Winkfield agrees, saying the research community needs to find a way to help patients navigate around barriers preventing them from participating in research. “One of the greatest barriers people have to cancer care in general is the issue of transportation. So, if you want to be inclusive of those populations with a lower socioeconomic status, frankly, that’s going to be one of the main issues you need to address.”

There’s also a trust factor—or lack thereof—Alford says, as minority communities view clinical research with an air of caution.
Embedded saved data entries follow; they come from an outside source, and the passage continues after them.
(** * Agora ConvoAI Express server: validation, agent and token routes

    A shallow embedding of the Express implementation
    (express/src/utils/validation.ts, express/src/routes/agent.ts,
    express/src/routes/token.ts, express/src/index.ts) together with the
    properties of its request pipeline, and of the body validation of the
    Fastify sibling (fastify/src/utils/validation.ts) for comparison.

    Conventions of the embedding:
    - [process.env] is a finite map from variable names to strings;
    - a JavaScript string is a [string], one character per code unit
      (the code units below 256);
    - a JavaScript number is a [number]: a rational (every finite double
      is one), the two infinities or NaN;
    - [undefined] is [None] of an [option];
    - an exception is the [Throw] case of [result], carrying [error.message];
    - the handlers return the list of calls made to external collaborators
      (token builder, provisioning service) together with the HTTP reply;
    - of Express, the embedding keeps what index.ts relies on: [cors()]
      and [express.json()] come before the root router, routes match
      without regard to letter case and to a trailing slash, and
      [router.get] also serves HEAD. *)

From Stdlib Require Import ZArith QArith_base Lia Ascii.
From stdpp Require Import base strings list gmap pretty.

Close Scope Q_scope.

(* ===================================================================== *)
(** * JavaScript values *)
(* ===================================================================== *)

Module JS.

(** Numbers.  [Finite q] stands for the double whose exact value is [q]. *)
Inductive number :=
  | NaN
  | Infinite (negative : bool)
  | Finite (q : Q).

(** [!n] for a number: zero (of either sign) and NaN are falsy. *)
Definition number_falsy (n : number) : bool :=
  match n with
  | NaN => true
  | Infinite _ => false
  | Finite q => (Qnum q =? 0)%Z
  end.

(** [Number.isInteger(n)]. *)
Definition Number_isInteger (n : number) : bool :=
  match n with
  | Finite q => (Qnum q mod Zpos (Qden q) =? 0)%Z
  | _ => false
  end.

(** [n < 0]. *)
Definition number_negative (n : number) : bool :=
  match n with
  | NaN => false
  | Infinite negative => negative
  | Finite q => (Qnum q <? 0)%Z
  end.

(** The integer a whole number stands for. *)
Definition number_of_Z (z : Z) : number := Finite (inject_Z z).

(** Parsed JSON. *)
#[warnings="-register-all"]
Inductive json :=
  | JNull
  | JBool (b : bool)
  | JNum (n : number)
  | JStr (s : string)
  | JArr (items : list json)
  | JObj (fields : list (string * json)).

(** A JavaScript value read from a request: [None] is [undefined]. *)
Definition value := option json.

Inductive jstype := TUndefined | TObject | TBoolean | TNumber | TString.

(** [typeof v] (note that [typeof null] is ['object']). *)
Definition typeof (v : value) : jstype :=
  match v with
  | None => TUndefined
  | Some JNull => TObject
  | Some (JBool _) => TBoolean
  | Some (JNum _) => TNumber
  | Some (JStr _) => TString
  | Some (JArr _) => TObject
  | Some (JObj _) => TObject
  end.

(** Truthiness: [undefined], [null], [false], [0], [NaN] and [''] are falsy. *)
Definition truthy (v : value) : bool :=
  match v with
  | None => false
  | Some JNull => false
  | Some (JBool b) => b
  | Some (JNum n) => negb (number_falsy n)
  | Some (JStr s) => negb (String.eqb s "")
  | Some (JArr _) => true
  | Some (JObj _) => true
  end.

(** ** Strings *)

(** White space and line terminators removed by [String.prototype.trim]
    (those below code unit 256). *)
Definition is_white_space (a : ascii) : bool :=
  match a with
  | "009" | "010" | "011" | "012" | "013" | " " | "160" => true
  | _ => false
  end%char.

Fixpoint trim_start (s : string) : string :=
  match s with
  | "" => ""
  | String a s' => if is_white_space a then trim_start s' else s
  end.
Blunders made by researchers—such as the Tuskegee study and Henrietta Lacks's treatment—have certainly raised questions of the research community’s intentions. “It takes time to mend those relationships,” Alford said.

Winkfield says that while wanting to mend relationships is the main goal, how one goes about it is crucial. “You have to be thoughtful, and that’s where cultivating an environment that insists upon and welcomes diversity of thought is important,” she said.

That’s where Winkfield hopes the SU2C effort will help.

“This initiative is really hoping to expand access to these trials by developing new requirements, and it’ll be interesting to see how researchers respond,” Winkfield said. “The researchers that are looking for funding from [SU2C] are going to need to integrate a plan for patient recruitment and retention of minority patients.”

Winkfield says the spirit of this initiative is collaborative, using the expertise of researchers from various fields to provide well-rounded feedback to grant applicants.

“We want the committee to act as advisors if you will, to help shape these proposals,” she said. For instance, Winkfield says her focus is on community engagement. “A team may come to us with a proposal for community engagement, but their methodology might be a little skewed or they may have some questions about how to proceed. We want to be available to them as a resource.”